Data items:

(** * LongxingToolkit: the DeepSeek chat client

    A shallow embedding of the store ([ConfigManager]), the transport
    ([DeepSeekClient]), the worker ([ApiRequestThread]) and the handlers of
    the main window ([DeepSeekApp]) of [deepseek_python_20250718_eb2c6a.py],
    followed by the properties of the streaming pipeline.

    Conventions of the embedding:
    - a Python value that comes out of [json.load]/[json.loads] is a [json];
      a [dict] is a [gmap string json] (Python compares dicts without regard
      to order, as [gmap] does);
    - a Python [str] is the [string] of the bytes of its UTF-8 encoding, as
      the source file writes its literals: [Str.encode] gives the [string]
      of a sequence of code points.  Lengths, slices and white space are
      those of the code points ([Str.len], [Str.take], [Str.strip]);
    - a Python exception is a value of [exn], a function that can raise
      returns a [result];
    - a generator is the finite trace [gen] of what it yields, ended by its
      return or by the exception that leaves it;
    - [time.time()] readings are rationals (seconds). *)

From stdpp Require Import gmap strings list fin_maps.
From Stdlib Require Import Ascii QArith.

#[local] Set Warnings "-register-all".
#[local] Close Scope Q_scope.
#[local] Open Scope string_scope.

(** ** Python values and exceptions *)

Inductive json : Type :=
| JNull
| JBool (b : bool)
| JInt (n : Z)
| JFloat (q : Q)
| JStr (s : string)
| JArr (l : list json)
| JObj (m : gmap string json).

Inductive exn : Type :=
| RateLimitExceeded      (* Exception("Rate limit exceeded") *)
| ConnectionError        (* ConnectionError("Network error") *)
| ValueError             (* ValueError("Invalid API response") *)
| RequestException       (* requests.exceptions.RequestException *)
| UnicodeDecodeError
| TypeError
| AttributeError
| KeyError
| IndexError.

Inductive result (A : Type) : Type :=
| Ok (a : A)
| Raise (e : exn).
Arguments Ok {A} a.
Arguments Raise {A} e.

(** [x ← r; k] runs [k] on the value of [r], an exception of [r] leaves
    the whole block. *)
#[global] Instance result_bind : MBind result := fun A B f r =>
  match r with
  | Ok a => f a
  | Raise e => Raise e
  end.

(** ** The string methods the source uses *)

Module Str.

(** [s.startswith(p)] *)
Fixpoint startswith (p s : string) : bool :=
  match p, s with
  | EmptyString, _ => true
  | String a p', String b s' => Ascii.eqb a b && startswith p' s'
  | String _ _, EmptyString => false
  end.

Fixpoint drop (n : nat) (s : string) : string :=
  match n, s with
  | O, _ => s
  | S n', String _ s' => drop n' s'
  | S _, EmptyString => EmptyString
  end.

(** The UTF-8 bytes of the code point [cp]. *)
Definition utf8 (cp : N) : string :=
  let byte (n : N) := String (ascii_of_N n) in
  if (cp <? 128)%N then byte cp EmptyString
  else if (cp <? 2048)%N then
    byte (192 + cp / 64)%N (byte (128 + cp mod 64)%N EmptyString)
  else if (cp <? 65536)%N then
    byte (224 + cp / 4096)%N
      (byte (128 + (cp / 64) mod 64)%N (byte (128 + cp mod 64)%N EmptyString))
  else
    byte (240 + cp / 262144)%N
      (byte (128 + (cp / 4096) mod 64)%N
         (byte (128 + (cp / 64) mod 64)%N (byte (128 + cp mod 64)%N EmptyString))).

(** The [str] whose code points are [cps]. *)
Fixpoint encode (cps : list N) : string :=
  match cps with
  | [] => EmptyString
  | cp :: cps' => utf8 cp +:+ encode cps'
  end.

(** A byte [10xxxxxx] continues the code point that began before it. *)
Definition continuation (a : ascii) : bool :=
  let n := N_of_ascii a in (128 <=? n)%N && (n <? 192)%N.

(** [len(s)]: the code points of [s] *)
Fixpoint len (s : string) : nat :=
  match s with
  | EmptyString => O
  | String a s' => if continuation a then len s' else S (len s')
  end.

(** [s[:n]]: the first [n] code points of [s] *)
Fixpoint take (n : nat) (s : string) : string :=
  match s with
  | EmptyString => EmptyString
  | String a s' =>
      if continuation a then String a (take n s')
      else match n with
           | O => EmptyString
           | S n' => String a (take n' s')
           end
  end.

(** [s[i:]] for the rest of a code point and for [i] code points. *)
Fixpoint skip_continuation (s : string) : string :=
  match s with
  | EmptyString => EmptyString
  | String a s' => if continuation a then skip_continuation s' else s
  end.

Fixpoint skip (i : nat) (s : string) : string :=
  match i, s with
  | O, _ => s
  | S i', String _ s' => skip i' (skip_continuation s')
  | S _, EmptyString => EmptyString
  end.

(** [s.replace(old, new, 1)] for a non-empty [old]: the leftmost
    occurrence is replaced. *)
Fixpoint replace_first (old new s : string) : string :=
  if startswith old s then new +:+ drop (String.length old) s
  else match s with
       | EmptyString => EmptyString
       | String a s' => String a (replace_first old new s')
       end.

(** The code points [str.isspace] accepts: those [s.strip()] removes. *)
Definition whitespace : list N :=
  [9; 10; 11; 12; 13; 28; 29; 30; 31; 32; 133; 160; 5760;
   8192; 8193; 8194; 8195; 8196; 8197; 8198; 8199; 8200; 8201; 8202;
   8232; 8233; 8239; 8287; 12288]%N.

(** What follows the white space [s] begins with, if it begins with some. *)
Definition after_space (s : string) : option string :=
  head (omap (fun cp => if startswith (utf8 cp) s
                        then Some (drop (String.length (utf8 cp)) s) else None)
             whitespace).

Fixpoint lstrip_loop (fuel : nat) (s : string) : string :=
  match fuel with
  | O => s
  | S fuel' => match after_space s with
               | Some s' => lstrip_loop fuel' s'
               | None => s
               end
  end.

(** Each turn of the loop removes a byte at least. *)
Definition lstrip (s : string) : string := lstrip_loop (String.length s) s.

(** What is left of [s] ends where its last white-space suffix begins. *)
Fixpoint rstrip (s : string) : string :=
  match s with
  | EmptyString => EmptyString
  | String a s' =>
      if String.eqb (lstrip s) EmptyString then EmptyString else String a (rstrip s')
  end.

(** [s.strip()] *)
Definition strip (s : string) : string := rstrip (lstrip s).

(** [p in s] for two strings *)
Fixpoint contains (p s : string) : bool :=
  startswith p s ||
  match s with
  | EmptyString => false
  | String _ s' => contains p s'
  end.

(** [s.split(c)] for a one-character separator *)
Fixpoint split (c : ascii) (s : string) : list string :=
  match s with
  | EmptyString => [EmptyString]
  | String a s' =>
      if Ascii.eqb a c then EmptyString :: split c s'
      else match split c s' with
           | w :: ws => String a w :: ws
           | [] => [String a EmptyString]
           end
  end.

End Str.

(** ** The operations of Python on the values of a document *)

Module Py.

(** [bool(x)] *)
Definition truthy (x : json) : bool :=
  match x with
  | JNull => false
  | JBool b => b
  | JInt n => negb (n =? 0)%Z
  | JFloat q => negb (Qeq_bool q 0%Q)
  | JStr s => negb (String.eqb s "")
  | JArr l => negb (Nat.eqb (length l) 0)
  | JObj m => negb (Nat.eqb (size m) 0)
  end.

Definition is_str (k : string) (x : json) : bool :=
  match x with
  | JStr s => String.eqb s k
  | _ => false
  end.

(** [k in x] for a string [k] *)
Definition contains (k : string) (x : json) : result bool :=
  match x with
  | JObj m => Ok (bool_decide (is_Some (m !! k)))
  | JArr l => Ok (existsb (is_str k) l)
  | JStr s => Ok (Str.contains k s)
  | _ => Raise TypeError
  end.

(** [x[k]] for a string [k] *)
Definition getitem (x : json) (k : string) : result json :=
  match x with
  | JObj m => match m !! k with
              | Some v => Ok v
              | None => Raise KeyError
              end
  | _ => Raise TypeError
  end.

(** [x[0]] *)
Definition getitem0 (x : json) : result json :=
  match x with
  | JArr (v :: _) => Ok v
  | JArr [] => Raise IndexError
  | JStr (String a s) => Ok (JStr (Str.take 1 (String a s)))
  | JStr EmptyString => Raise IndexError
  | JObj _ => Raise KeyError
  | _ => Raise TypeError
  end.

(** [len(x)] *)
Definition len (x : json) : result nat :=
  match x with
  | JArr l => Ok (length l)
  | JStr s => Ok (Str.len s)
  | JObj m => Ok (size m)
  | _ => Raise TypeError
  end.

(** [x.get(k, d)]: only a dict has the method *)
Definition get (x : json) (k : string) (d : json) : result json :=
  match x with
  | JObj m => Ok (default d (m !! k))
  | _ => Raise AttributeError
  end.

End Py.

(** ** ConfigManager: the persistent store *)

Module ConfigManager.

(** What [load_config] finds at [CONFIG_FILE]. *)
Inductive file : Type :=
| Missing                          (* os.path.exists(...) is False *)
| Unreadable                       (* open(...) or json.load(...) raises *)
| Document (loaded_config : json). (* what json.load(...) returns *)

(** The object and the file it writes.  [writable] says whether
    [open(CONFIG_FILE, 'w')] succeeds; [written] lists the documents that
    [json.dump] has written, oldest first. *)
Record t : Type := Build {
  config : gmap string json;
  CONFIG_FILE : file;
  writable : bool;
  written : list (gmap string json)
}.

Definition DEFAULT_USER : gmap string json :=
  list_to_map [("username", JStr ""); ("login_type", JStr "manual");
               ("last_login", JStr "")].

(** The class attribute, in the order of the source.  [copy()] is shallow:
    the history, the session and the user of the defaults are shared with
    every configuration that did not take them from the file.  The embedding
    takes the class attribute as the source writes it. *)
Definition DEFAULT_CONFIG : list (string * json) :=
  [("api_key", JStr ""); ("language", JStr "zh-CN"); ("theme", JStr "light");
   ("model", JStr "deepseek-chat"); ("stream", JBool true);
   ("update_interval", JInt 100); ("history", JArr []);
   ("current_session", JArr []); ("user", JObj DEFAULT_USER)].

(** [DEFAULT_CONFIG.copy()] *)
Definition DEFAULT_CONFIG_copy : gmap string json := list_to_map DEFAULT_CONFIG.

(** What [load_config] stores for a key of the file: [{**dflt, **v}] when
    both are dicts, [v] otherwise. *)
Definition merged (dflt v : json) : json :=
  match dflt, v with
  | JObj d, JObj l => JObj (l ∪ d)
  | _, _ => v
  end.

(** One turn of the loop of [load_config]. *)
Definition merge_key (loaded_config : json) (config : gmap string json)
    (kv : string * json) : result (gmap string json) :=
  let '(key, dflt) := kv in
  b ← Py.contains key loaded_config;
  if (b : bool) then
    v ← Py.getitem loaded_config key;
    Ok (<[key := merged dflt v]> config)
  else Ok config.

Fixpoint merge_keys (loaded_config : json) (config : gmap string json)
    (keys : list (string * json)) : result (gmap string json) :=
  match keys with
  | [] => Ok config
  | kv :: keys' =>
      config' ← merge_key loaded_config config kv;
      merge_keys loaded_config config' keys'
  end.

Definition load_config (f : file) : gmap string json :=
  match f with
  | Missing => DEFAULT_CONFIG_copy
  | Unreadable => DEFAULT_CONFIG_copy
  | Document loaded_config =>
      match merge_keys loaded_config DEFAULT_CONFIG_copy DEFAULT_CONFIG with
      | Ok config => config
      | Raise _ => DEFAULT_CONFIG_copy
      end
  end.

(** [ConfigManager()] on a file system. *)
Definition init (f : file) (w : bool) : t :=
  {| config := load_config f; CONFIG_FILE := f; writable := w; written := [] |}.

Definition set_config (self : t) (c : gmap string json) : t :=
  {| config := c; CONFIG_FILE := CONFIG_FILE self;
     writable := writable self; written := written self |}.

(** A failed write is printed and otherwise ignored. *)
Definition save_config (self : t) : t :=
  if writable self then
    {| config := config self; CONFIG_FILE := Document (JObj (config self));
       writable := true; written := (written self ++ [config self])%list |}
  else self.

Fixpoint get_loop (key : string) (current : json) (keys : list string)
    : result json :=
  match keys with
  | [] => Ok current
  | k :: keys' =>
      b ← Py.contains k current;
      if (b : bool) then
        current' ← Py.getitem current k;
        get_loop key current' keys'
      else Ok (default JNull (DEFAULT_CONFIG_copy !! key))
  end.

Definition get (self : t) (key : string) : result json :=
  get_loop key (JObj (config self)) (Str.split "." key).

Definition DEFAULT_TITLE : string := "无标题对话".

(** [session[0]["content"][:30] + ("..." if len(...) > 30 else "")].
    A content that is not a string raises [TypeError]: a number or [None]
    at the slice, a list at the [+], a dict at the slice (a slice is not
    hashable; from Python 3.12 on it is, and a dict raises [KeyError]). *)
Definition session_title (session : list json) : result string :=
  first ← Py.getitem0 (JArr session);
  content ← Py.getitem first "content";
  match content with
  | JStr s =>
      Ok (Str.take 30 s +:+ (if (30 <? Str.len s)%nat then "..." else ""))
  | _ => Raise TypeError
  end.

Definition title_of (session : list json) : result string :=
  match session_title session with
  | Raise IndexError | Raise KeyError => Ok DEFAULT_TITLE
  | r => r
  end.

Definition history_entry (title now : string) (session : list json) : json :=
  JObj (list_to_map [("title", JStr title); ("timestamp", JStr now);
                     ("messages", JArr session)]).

◆ **What you are asked to do**
Take exactly the lines from the one containing "(** ** ConfigManager: the persistent store *)" through the one containing "let '(key, dflt) := kv in" in the data above, and output them with nothing added.

◆ **Your response**
(** ** ConfigManager: the persistent store *)

Module ConfigManager.

(** What [load_config] finds at [CONFIG_FILE]. *)
Inductive file : Type :=
| Missing                          (* os.path.exists(...) is False *)
| Unreadable                       (* open(...) or json.load(...) raises *)
| Document (loaded_config : json). (* what json.load(...) returns *)

(** The object and the file it writes.  [writable] says whether
    [open(CONFIG_FILE, 'w')] succeeds; [written] lists the documents that
    [json.dump] has written, oldest first. *)
Record t : Type := Build {
  config : gmap string json;
  CONFIG_FILE : file;
  writable : bool;
  written : list (gmap string json)
}.

Definition DEFAULT_USER : gmap string json :=
  list_to_map [("username", JStr ""); ("login_type", JStr "manual");
               ("last_login", JStr "")].

(** The class attribute, in the order of the source.  [copy()] is shallow:
    the history, the session and the user of the defaults are shared with
    every configuration that did not take them from the file.  The embedding
    takes the class attribute as the source writes it. *)
Definition DEFAULT_CONFIG : list (string * json) :=
  [("api_key", JStr ""); ("language", JStr "zh-CN"); ("theme", JStr "light");
   ("model", JStr "deepseek-chat"); ("stream", JBool true);
   ("update_interval", JInt 100); ("history", JArr []);
   ("current_session", JArr []); ("user", JObj DEFAULT_USER)].

(** [DEFAULT_CONFIG.copy()] *)
Definition DEFAULT_CONFIG_copy : gmap string json := list_to_map DEFAULT_CONFIG.

(** What [load_config] stores for a key of the file: [{**dflt, **v}] when
    both are dicts, [v] otherwise. *)
Definition merged (dflt v : json) : json :=
  match dflt, v with
  | JObj d, JObj l => JObj (l ∪ d)
  | _, _ => v
  end.

(** One turn of the loop of [load_config]. *)
Definition merge_key (loaded_config : json) (config : gmap string json)
    (kv : string * json) : result (gmap string json) :=
  let '(key, dflt) := kv in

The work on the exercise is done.